Crescem denúncias de golpe usando nomes de advogados para extorquir partes em processos judiciais

 

A OAB Paraná tem recebido várias denúncias de advogados que tiveram seus nomes indevidamente utilizados por estelionatários para extorquir clientes. Os golpistas usam informação verdadeira e criam histórias falsas sobre vitórias em processos e assim induzem os clientes a fazerem um depósito. A OAB orienta que as partes entrem em contato diretamente com o seu advogado antes de realizar qualquer pagamento ou depósito.

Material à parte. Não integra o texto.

(* ===== verification/CapabilityProbe.v ===== *)
(** * Probed capabilities and the choice of the encoder device

    [capability_builder.cpp] turns the answers of the probes into a [CapabilitySet];
    [encoder_device_resolver.cpp] builds the candidates among the adapters, resolves the
    device a recording encodes on and scopes a capability set to one adapter; the policies of
    [encoder_device.h] say which assignment of adapters can run, and are asked again when the
    engine starts.  The probes themselves are hardware calls: their answers are arguments.
    Of the runtime snapshot only what these functions decide on is kept. *)
From S2P Require Import Prelude ConfigTypes ContainerCompat CapabilitySet.
From Stdlib Require Import Sorted.

Module Builder.

(** ** Data *)

Record NvencAdvancedEncodeFacts := mkAdv { adv_max_bframes : Z; adv_bframe_ref_mode : Z; adv_lookahead : bool; adv_temporal_aq : bool }.

Record NvidiaRuntimeFacts := mkNvidia {
  facts_dll_present : bool; nvenc_api_version_valid : bool; facts_adapter_name : string;
  nvenc_codec_probed : bool; nvenc_av1 : bool; nvenc_hevc : bool; nvenc_h264 : bool;
  nvenc_yuv444_h264 : bool; nvenc_yuv444_hevc : bool;
  nvenc_adv_h264 : NvencAdvancedEncodeFacts; nvenc_adv_hevc : NvencAdvancedEncodeFacts; nvenc_adv_av1 : NvencAdvancedEncodeFacts }.

Record RuntimeCapabilitySnapshot := mkSnapshot {
  snapshot_vendor_id : Z; nvidia : NvidiaRuntimeFacts; mf_webcam : bool }.

(** ** The parts of a set that are changed *)

Definition with_video_codecs (f : gmap VideoCodec SupportAnnotation -> gmap VideoCodec SupportAnnotation) (s : CapabilitySet) : CapabilitySet :=
  mkCaps (gpu_adapter_name s) (nvenc_dll_present s) (mf_webcam_available s) (probed s) (runtime_adapter_vendor_id s)
    (containers s) (f (video_codecs s)) (audio_codecs s) (chroma_modes s) (bit_depths s) (hdr10_native s) (chroma444 s)
    (bframe_capability s) (lookahead s) (temporal_aq s) (combo_overrides s) (resolution_constraint s).

Definition with_chroma444 (f : gmap VideoCodec SupportAnnotation -> gmap VideoCodec SupportAnnotation) (s : CapabilitySet) : CapabilitySet :=
  mkCaps (gpu_adapter_name s) (nvenc_dll_present s) (mf_webcam_available s) (probed s) (runtime_adapter_vendor_id s)
    (containers s) (video_codecs s) (audio_codecs s) (chroma_modes s) (bit_depths s) (hdr10_native s) (f (chroma444 s))
    (bframe_capability s) (lookahead s) (temporal_aq s) (combo_overrides s) (resolution_constraint s).

Definition with_overrides (f : gmap ComboKey SupportAnnotation -> gmap ComboKey SupportAnnotation) (s : CapabilitySet) : CapabilitySet :=
  mkCaps (gpu_adapter_name s) (nvenc_dll_present s) (mf_webcam_available s) (probed s) (runtime_adapter_vendor_id s)
    (containers s) (video_codecs s) (audio_codecs s) (chroma_modes s) (bit_depths s) (hdr10_native s) (chroma444 s)
    (bframe_capability s) (lookahead s) (temporal_aq s) (f (combo_overrides s)) (resolution_constraint s).

Definition with_bit_depth (b : BitDepth) (a : SupportAnnotation) (s : CapabilitySet) : CapabilitySet :=
  mkCaps (gpu_adapter_name s) (nvenc_dll_present s) (mf_webcam_available s) (probed s) (runtime_adapter_vendor_id s)
    (containers s) (video_codecs s) (audio_codecs s) (chroma_modes s) (<[b := a]> (bit_depths s)) (hdr10_native s) (chroma444 s)
    (bframe_capability s) (lookahead s) (temporal_aq s) (combo_overrides s) (resolution_constraint s).

Definition with_advanced (v : VideoCodec) (b : BFrameCapability) (la taq : SupportAnnotation) (s : CapabilitySet) : CapabilitySet :=
  mkCaps (gpu_adapter_name s) (nvenc_dll_present s) (mf_webcam_available s) (probed s) (runtime_adapter_vendor_id s)
    (containers s) (video_codecs s) (audio_codecs s) (chroma_modes s) (bit_depths s) (hdr10_native s) (chroma444 s)
    (<[v := b]> (bframe_capability s)) (<[v := la]> (lookahead s)) (<[v := taq]> (temporal_aq s)) (combo_overrides s)
    (resolution_constraint s).

(** The legacy fields and the vendor of the adapter. *)
Definition with_identity (name : string) (dll webcam : bool) (vendor : Z) (s : CapabilitySet) : CapabilitySet :=
  mkCaps name dll webcam (probed s) vendor
    (containers s) (video_codecs s) (audio_codecs s) (chroma_modes s) (bit_depths s) (hdr10_native s) (chroma444 s)
    (bframe_capability s) (lookahead s) (temporal_aq s) (combo_overrides s) (resolution_constraint s).

(** ** [BuildStaticValidatedBaseline] *)

Definition BuildStaticValidatedBaseline : CapabilitySet :=
  mkCaps "validated-baseline-static" true true false 0
    (list_to_map [(Matroska, mkAnn Available "Primary validated container.");
                  (Mp4, mkAnn Available "Validated MP4 H.264+AAC path.");
                  (WebM, mkAnn Available "Primary validated WebM container.")])
    (list_to_map [(Av1, mkAnn Available "Validated NVENC AV1 path.");
                  (Hevc, mkAnn ValidUnvalidated "HEVC NVENC + Matroska V_MPEGH/ISO/HEVC implemented in 0.7.0; not yet validated on recording hardware.");
                  (H264, mkAnn Available "Validated NVENC H.264 path.")])
    (list_to_map [(Opus, mkAnn Available "Opus encoder implemented via libopus (static); M4 Phase 3.");
                  (Aac, mkAnn Available "AAC-LC via FFmpeg's bundled native encoder (LGPL); always available.");
                  (Pcm, mkAnn Available "Uncompressed S16LE PCM (A_PCM/INT/LIT); Matroska-only (0.6.0 Audio v2).");
                  (Flac, mkAnn Available "Lossless FLAC (A_FLAC) via libFLAC; Matroska-only (0.6.0 Audio v2).")])
    (list_to_map [(Cs420, mkAnn Available "Validated chroma mode.");
                  (Cs422, mkAnn NotImplemented "4:2:2 path is not implemented.");
                  (Cs444, mkAnn ValidUnvalidated "4:4:4 (8-bit H.264/HEVC) implemented; not yet validated on recording hardware.")])
    (list_to_map [(Bit8, mkAnn Available "Validated bit depth.");
                  (Bit10, mkAnn ValidUnvalidated "10-bit HEVC/AV1 via NVENC Main10/P010 implemented in 0.7.0 (SDR BT.709); not yet validated on recording hardware. Requires HEVC or AV1; H.264 is 8-bit only.")])
    (list_to_map [(Av1, mkAnn Available "AV1 carries native HDR10 (10-bit/P010, PQ/BT.2020).");
                  (Hevc, mkAnn Available "HEVC Main10 carries native HDR10 (10-bit/P010, PQ/BT.2020).");
                  (H264, mkAnn NotImplemented "H.264 has no 10-bit/HDR10 path (8-bit only). Use HEVC or AV1 for HDR10.")])
    (list_to_map [(H264, mkAnn ValidUnvalidated "H.264 High 4:4:4 Predictive (8-bit); not yet validated on recording hardware.");
                  (Hevc, mkAnn ValidUnvalidated "HEVC Range Extensions 4:4:4 (8-bit); not yet validated on recording hardware.");
                  (Av1, mkAnn NotImplemented "AV1 NVENC is 4:2:0 only; use H.264 or HEVC for 4:4:4.")])
    (list_to_map ((fun v => (v, mkBFrame (mkAnn NotImplemented "B-frame support not yet probed on this hardware.") 0 0)) <$> AllVideoCodecs))
    (list_to_map ((fun v => (v, mkAnn NotImplemented "Lookahead support not yet probed on this hardware.")) <$> AllVideoCodecs))
    (list_to_map ((fun v => (v, mkAnn NotImplemented "Temporal-AQ support not yet probed on this hardware.")) <$> AllVideoCodecs))
    ∅ {| max_width := 0; max_height := 0; must_be_even := true |}.

(** ** What a probe takes away *)

(** A codec the probe has denied, unless the annotation is stricter already. *)
Definition downgrade_if_unsupported (v : VideoCodec) (supported : bool) (text : string)
    (m : gmap VideoCodec SupportAnnotation) : gmap VideoCodec SupportAnnotation :=
  if supported then m
  else match m !! v with
       | None => <[v := mkAnn NotImplemented text]> m
       | Some a => if IsSelectable (level a) then <[v := mkAnn NotImplemented text]> m else m
       end.

Definition ApplyNvencCodecSupport (s : CapabilitySet) (f : NvidiaRuntimeFacts) : CapabilitySet :=
  if negb (nvenc_codec_probed f) then s
  else with_video_codecs (fun m =>
    let m := downgrade_if_unsupported Av1 (nvenc_av1 f)
      "This GPU does not support AV1 NVENC encoding (NVIDIA Ada Lovelace / RTX 40 series or newer is required)." m in
    let m := downgrade_if_unsupported Hevc (nvenc_hevc f) "This GPU does not support HEVC (H.265) NVENC encoding." m in
    downgrade_if_unsupported H264 (nvenc_h264 f) "This GPU does not support H.264 NVENC encoding." m) s.

Definition ApplyNvencYuv444Support (s : CapabilitySet) (f : NvidiaRuntimeFacts) : CapabilitySet :=
  if negb (nvenc_codec_probed f) then s
  else with_chroma444 (fun m =>
    let m := downgrade_if_unsupported H264 (nvenc_yuv444_h264 f) "This GPU does not support H.264 4:4:4 (YUV444) NVENC encoding." m in
    downgrade_if_unsupported Hevc (nvenc_yuv444_hevc f) "This GPU does not support HEVC 4:4:4 (YUV444) NVENC encoding." m) s.

(** What the probe says of one codec, when the GPU has it. *)
Definition apply_advanced (v : VideoCodec) (advertised : bool) (a : NvencAdvancedEncodeFacts) (s : CapabilitySet) : CapabilitySet :=
  if negb advertised then s
  else
    let probed_text := "Probed on this GPU/driver; not yet validated by ExoSnap's own encode path." in
    let annotation (b : bool) (denied : string) := mkAnn (if b then ValidUnvalidated else NotImplemented) (if b then probed_text else denied) in
    with_advanced v
      (mkBFrame (annotation (adv_max_bframes a >? 0) "GPU/driver reports 0 max B-frames for this codec.")
        (adv_max_bframes a) (adv_bframe_ref_mode a))
      (annotation (adv_lookahead a) "GPU/driver does not report lookahead support for this codec.")
      (annotation (adv_temporal_aq a) "GPU/driver does not report Temporal-AQ support for this codec.") s.

Definition ApplyNvencAdvancedEncodeSupport (s : CapabilitySet) (f : NvidiaRuntimeFacts) : CapabilitySet :=
  if negb (nvenc_codec_probed f) then s
  else apply_advanced Av1 (nvenc_av1 f) (nvenc_adv_av1 f)
         (apply_advanced Hevc (nvenc_hevc f) (nvenc_adv_hevc f) (apply_advanced H264 (nvenc_h264 f) (nvenc_adv_h264 f) s)).

Definition nvenc_reason : string :=
  "NVIDIA NVENC is not available on this system. Install a supported NVIDIA driver or switch to a non-NVENC recording profile.".

(** Downgrade rule A: without NVENC there is no video codec and no 10-bit. *)
Definition without_nvenc (s : CapabilitySet) : CapabilitySet :=
  let denied := mkAnn NotImplemented nvenc_reason in
  with_overrides (fun m =>
      <[mkKey Mp4 H264 Aac Cs420 Bit8 := denied]> (<[mkKey Matroska H264 Aac Cs420 Bit8 := denied]>
        (<[mkKey Matroska Av1 Aac Cs420 Bit8 := denied]> m)))
    (with_bit_depth Bit10 denied
      (with_video_codecs (fun m => <[Hevc := denied]> (<[H264 := denied]> (<[Av1 := denied]> m))) s)).

Definition BuildEffectiveCapabilities (n : RuntimeCapabilitySnapshot) : CapabilitySet :=
  let f := nvidia n in
  let s := with_identity (facts_adapter_name f) (facts_dll_present f) (mf_webcam n) (snapshot_vendor_id n) BuildStaticValidatedBaseline in
  let s := if negb (facts_dll_present f) || negb (nvenc_api_version_valid f) then without_nvenc s else s in
  ApplyNvencAdvancedEncodeSupport (ApplyNvencYuv444Support (ApplyNvencCodecSupport s f) f) f.

(** [BuildFromHardwareQuery], with what [QueryRuntimeFacts] has answered. *)
Definition BuildFromHardwareQuery (n : RuntimeCapabilitySnapshot) : CapabilitySet :=
  let s := BuildEffectiveCapabilities n in
  mkCaps (gpu_adapter_name s) (nvenc_dll_present s) (mf_webcam_available s) true (runtime_adapter_vendor_id s)
    (containers s) (video_codecs s) (audio_codecs s) (chroma_modes s) (bit_depths s) (hdr10_native s) (chroma444 s)
    (bframe_capability s) (lookahead s) (temporal_aq s) (combo_overrides s) (resolution_constraint s).

End Builder.

Module Device.

Import Builder.

(** ** [adapter_enum.h], [adapter_capability.h] *)

Inductive AdapterVendor := Nvidia | Amd | Intel | OtherVendor.

#[export] Instance AdapterVendor_eq_dec : EqDecision AdapterVendor.
Proof. solve_decision. Defined.

Definition ClassifyVendor (vendor_id : Z) : AdapterVendor :=
  if vendor_id =? 4318 then Nvidia
  else if (vendor_id =? 4098) || (vendor_id =? 4130) then Amd
  else if vendor_id =? 32902 then Intel
  else OtherVendor.

(** The high part is the upper half, as a signed number. *)
Definition PackAdapterLuid (high_part low_part : Z) : Z := i64 (Z.lor (Z.shiftl (u32 high_part) 32) low_part).

Record AdapterInfo := mkAdapter {
  adapter_name : string; vendor : AdapterVendor; vendor_id : Z; device_id : Z; luid : Z; subsystem_id : Z }.

Record AdapterEncoderCapability := mkCapability {
  was_probed : bool; provenance : string; h264 : bool; hevc : bool; av1 : bool; yuv444_h264 : bool; yuv444_hevc : bool }.

(** ** [encoder_device.h] *)

Inductive EncoderBackend := NoBackend | Nvenc.

#[export] Instance EncoderBackend_eq_dec : EqDecision EncoderBackend.
Proof. solve_decision. Defined.

Definition ImplementedEncoderBackendForVendorId (vendor_id : Z) : EncoderBackend :=
  if vendor_id =? 4318 then Nvenc else NoBackend.

Record EncoderDeviceFingerprint := mkFingerprint { fp_vendor_id : Z; fp_device_id : Z; fp_subsystem_id : Z; fp_name : string }.

Definition SameHardwareIdentity (a b : EncoderDeviceFingerprint) : bool :=
  (fp_vendor_id a =? fp_vendor_id b) && (fp_device_id a =? fp_device_id b) && (fp_subsystem_id a =? fp_subsystem_id b).

(** The device of an [Auto] preference is not used. *)
Inductive EncoderDevicePreference := Auto | Explicit (device : EncoderDeviceFingerprint).

(** An adapter in a role; [None] is one that is not known. *)
Record PipelineAdapterIdentity := mkIdentity {
  id_luid : Z; id_vendor_id : Z; id_backend : EncoderBackend; id_device : EncoderDeviceFingerprint }.
(* ===== verification/Float32.v ===== *)
(** * Single-precision numbers

    A C++ [float] on the platform is an IEEE 754 binary32 number.  The operations are those of
    the Standard Library's [SpecFloat] with 24 bits of precision and a largest exponent of 128,
    rounding to nearest even; with them [std::isfinite], [std::clamp], [std::max] and
    [std::abs], and what the settings rely on: a clamped number lies in its range, and a finite
    number differs from itself by nothing. *)
From S2P Require Import Prelude.
From Stdlib Require Import SpecFloat QArith.
#[local] Open Scope Z_scope.

Definition float : Type := spec_float.

#[export] Instance float_eq_dec : EqDecision float.
Proof. unfold float. solve_decision. Defined.

Definition fadd (x y : float) : float := SFadd 24 128 x y.
Definition fsub (x y : float) : float := SFsub 24 128 x y.
Definition fltb (x y : float) : bool := SFltb x y.
Definition fleb (x y : float) : bool := SFleb x y.
Definition fabs (x : float) : float := SFabs x.

(** The literal [n / d], rounded once: both numbers are below 2^24 where it is used. *)
Definition of_int (n : Z) : float := binary_normalize 24 128 n 0 false.
Definition lit (n d : Z) : float := SFdiv 24 128 (of_int n) (of_int d).

Definition isfinite (x : float) : bool :=
  match x with S754_zero _ | S754_finite _ _ _ => true | _ => false end.

(** [std::clamp] and [std::max]. *)
Definition fclamp (x lo hi : float) : float := if fltb x lo then lo else if fltb hi x then hi else x.
Definition fmax (x y : float) : float := if fltb x y then y else x.

(** The rational a finite number stands for. *)
Definition float_value (x : float) : Q :=
  match x with
  | S754_finite s m e => (inject_Z (if s then Zneg m else Zpos m) * 2 ^ e)%Q
  | _ => 0%Q
  end.

(** ** Ranges *)

(** Finite and between two bounds, in the order of the machine. *)
Definition within (lo hi x : float) : Prop := isfinite x = true /\ fltb x lo = false /\ fltb hi x = false.

(** Bounds a number can be clamped to. *)
Definition bounds (lo hi : float) : bool :=
  isfinite lo && isfinite hi && negb (fltb lo lo) && negb (fltb hi hi) && negb (fltb hi lo).

Lemma compare_antisym (x y : float) : SFcompare y x = option_map CompOpp (SFcompare x y).
Proof.
  destruct x as [[]|[]| |[] m e], y as [[]|[]| |[] m' e']; try done; cbn;
    rewrite (Z.compare_antisym e e'); destruct (e ?= e'); cbn; try done;
    change (Pos.compare_cont Eq m' m) with (m' ?= m)%positive;
    change (Pos.compare_cont Eq m m') with (m ?= m')%positive;
    rewrite (Pos.compare_antisym m m'); try done; by destruct (m ?= m')%positive.
Qed.

Lemma fltb_asym (x y : float) : fltb x y = true -> fltb y x = false.
Proof.
  unfold fltb, SFltb. rewrite (compare_antisym x y). by destruct (SFcompare x y) as [[]|].
Qed.

Lemma fclamp_within lo hi x : bounds lo hi = true -> isfinite x = true -> within lo hi (fclamp x lo hi).
Proof.
  unfold bounds, fclamp, within. rewrite !andb_true_iff, !negb_true_iff. intros ((((Hl & Hh) & Hll) & Hhh) & Hhl) Hx.
  destruct (fltb x lo) eqn:E1; [done|]. by destruct (fltb hi x) eqn:E2; auto using fltb_asym.
Qed.

Lemma fclamp_id lo hi x : within lo hi x -> fclamp x lo hi = x.
Proof. unfold fclamp. by intros (_ & -> & ->). Qed.

Lemma fmax_not_below lo x : fltb lo lo = false -> fltb (fmax lo x) lo = false.
Proof. intros Hl. unfold fmax. destruct (fltb lo x) eqn:E; [by apply fltb_asym|done]. Qed.

(** ** Distances *)

Lemma fsub_self x : isfinite x = true -> fabs (fsub x x) = S754_zero false.
Proof.
  unfold fsub, fabs. destruct x as [s|s| |s m e]; intros Hx; try done; [by destruct s|].
  unfold SFsub. cbv zeta. by rewrite Z.sub_diag.
Qed.

(** Two numbers are told apart when they are more than the tolerance apart. *)
Definition apart (tolerance x y : float) : bool := fltb tolerance (fabs (fsub x y)).

Lemma not_apart_self tolerance x : fltb tolerance (S754_zero false) = false -> isfinite x = true ->
  apart tolerance x x = false.
Proof. intros Ht Hx. unfold apart. by rewrite fsub_self. Qed.
(** What the sanitizer leaves of a capture that is all right: a region without an area keeps
    its numbers, only its flag goes. *)
Lemma SanitizeCapture_id c : capture_ok c -> SanitizeCapture c = c.
Proof.
  unfold SanitizeCapture, capture_ok. intros H. case_bool_decide as Hk; cbn [andb]; [|done].
  destruct c as [k d w r a x y v u]. cbn in *. destruct r; [|by case_match].
  destruct (H Hk eq_refl) as [-> ->]. done.
Qed.

Lemma SanitizePresetConfig_ok c : well_formed (SanitizePresetConfig c).
Proof.
  unfold SanitizePresetConfig.
  pose proof (ReconcileOutputFormat_rules (format_request (output c) (video c))) as Hq.
  destruct (resolved _) as [qc qv qa qd qs qf] eqn:Eq.
  split; cbn [countdown_seconds output video audio webcam capture].
  - destruct (one_of (countdown_seconds c) [0; 3; 5; 10]) eqn:E; done.
  - unfold SanitizeOutput, SanitizeVideo, format_request. 
    by destruct (sane_frame_rate (frame_rate_num (video c)) (frame_rate_den (video c))).
  - apply SanitizeOutputResolution_ok.
  - apply SanitizeSplitSettings_ok.
  - apply SanitizeVideo_ok.
  - apply SanitizeAudio_ok.
  - apply SanitizeWebcamSettings_ok.
  - apply SanitizeCapture_ok.
Qed.

Lemma SanitizePresetConfig_id c : well_formed c -> SanitizeWebcamOverlayRect (overlay (webcam c)) = overlay (webcam c) ->
  SanitizePresetConfig c = c.
Proof.
  intros [] Ho. unfold SanitizePresetConfig. rewrite ReconcileOutputFormat_unchanged by done.
  cbn [resolved format_request req_audio_codec req_cfr].
  rewrite SanitizeVideo_id, SanitizeAudio_id, SanitizeWebcamSettings_id, SanitizeCapture_id, wf_countdown0 by done. cbn [negb].
  unfold SanitizeOutput. cbn [format_request req_container req_video_codec req_audio_codec req_bit_depth req_chroma].
  rewrite SanitizeOutputResolution_id, SanitizeSplitSettings_id by done. by destruct c as [? [] ? ? ? ?].
Qed.

(** *** Comparisons *)

Lemma first_difference_none l : Forall (fun c => c.2 <> "") l ->
  bool_decide (first_difference l = "") = forallb (fun c => negb c.1) l.
Proof.
  induction 1 as [|[d name] l Hn Hl IH]; [done|]. cbn. destruct d; cbn; [by apply bool_decide_eq_false_2|done].
Qed.

Lemma first_difference_app l k : first_difference (l ++ k) =
  if forallb (fun c => negb c.1) l then first_difference k else first_difference l.
Proof. induction l as [|[d name] l IH]; [done|]. cbn. by destruct d. Qed.

Lemma row_differences_named a b : Forall (fun c => c.2 <> "") (row_differences a b).
Proof.
  unfold row_differences. revert b. induction a as [|ra a IH]; intros [|rb b]; [constructor..|].
  cbn. repeat (constructor; [done|]). apply IH.
Qed.

Lemma dirty_checks_named a b : Forall (fun c => c.2 <> "") (dirty_checks a b).
Proof.
  unfold dirty_checks, audio_differences. rewrite !Forall_app.
  split_and!; try apply row_differences_named; repeat (constructor; [done|]); constructor.
Qed.

Lemma row_differences_same a b : forallb (fun c => negb c.1) (row_differences a b) = same_rows a b.
Proof.
  revert b. induction a as [|ra a IH]; intros [|rb b]; [done..|].
  unfold row_differences in *. cbn [zip_with concat app forallb fst same_rows]. rewrite IH. unfold differs.
  by rewrite negb_involutive, andb_assoc.
Qed.

(** Conjunctions of the same tests, in whatever order. *)
Ltac same_tests := apply eq_bool_prop_intro; rewrite ?andb_True; tauto.

Lemma output_same a b :
  forallb (fun c => negb c.1) (output_differences a b) && bool_decide (bit_depth a = bit_depth b)
  && bool_decide (hdr_mode a = hdr_mode b) = same_output a b.
Proof.
  unfold output_differences, same_output, differs. cbn [forallb fst]. rewrite !negb_involutive, andb_true_r. same_tests.
Qed.

Lemma video_same a b : forallb (fun c => negb c.1) (video_differences a b) = same_video a b.
Proof.
  unfold video_differences, same_video, differs. cbn [forallb fst]. rewrite !negb_involutive, andb_true_r. same_tests.
Qed.

Lemma webcam_same a b : forallb (fun c => negb c.1) (webcam_differences a b) = same_webcam a b.
Proof.
  unfold webcam_differences, same_webcam, differs. cbn [forallb fst]. rewrite !negb_involutive, andb_true_r. same_tests.
Qed.

Lemma audio_same a b : forallb (fun c => negb c.1) (audio_differences a b) = same_audio a b.
Proof.
  unfold audio_differences, same_audio. rewrite forallb_app, row_differences_same.
  unfold differs. cbn [forallb fst]. rewrite !negb_involutive, andb_true_r. same_tests.
Qed.

Lemma dirty_equivalent_same a b : ConfigDirtyEquivalent a b =
  bool_decide (countdown_seconds a = countdown_seconds b)
  && forallb (fun c => negb c.1) (output_differences (output a) (output b))
  && same_video (video a) (video b) && same_audio (audio a) (audio b) && same_webcam (webcam a) (webcam b).
Proof.
  unfold ConfigDirtyEquivalent, ConfigDirtyDifference. rewrite first_difference_none by apply dirty_checks_named.
  unfold dirty_checks. rewrite !forallb_app, video_same, audio_same, webcam_same. unfold differs. cbn [forallb fst].
  by rewrite negb_involutive, andb_true_r, !andb_assoc.
Qed.

Lemma normalized_equals a b : NormalizedConfigEquals a b =
  ConfigDirtyEquivalent a b && same_capture (capture a) (capture b)
  && bool_decide (bit_depth (output a) = bit_depth (output b)) && bool_decide (hdr_mode (output a) = hdr_mode (output b)).
Proof.
  rewrite dirty_equivalent_same. unfold NormalizedConfigEquals. rewrite <-(output_same (output a) (output b)). same_tests.
Qed.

Os estelionatários acessam processos públicos, levantando dados a eles inerentes. Com os dados em mãos, entram em contato com as partes (normalmente por whatsapp) dizendo que o cliente tem um valor a receber do processo e que, para tanto, devem ser pagas algumas custas judiciais. Só que os boletos são falsos ou a conta indicada não pertence ao advogado e sim ao grupo de estelionatários.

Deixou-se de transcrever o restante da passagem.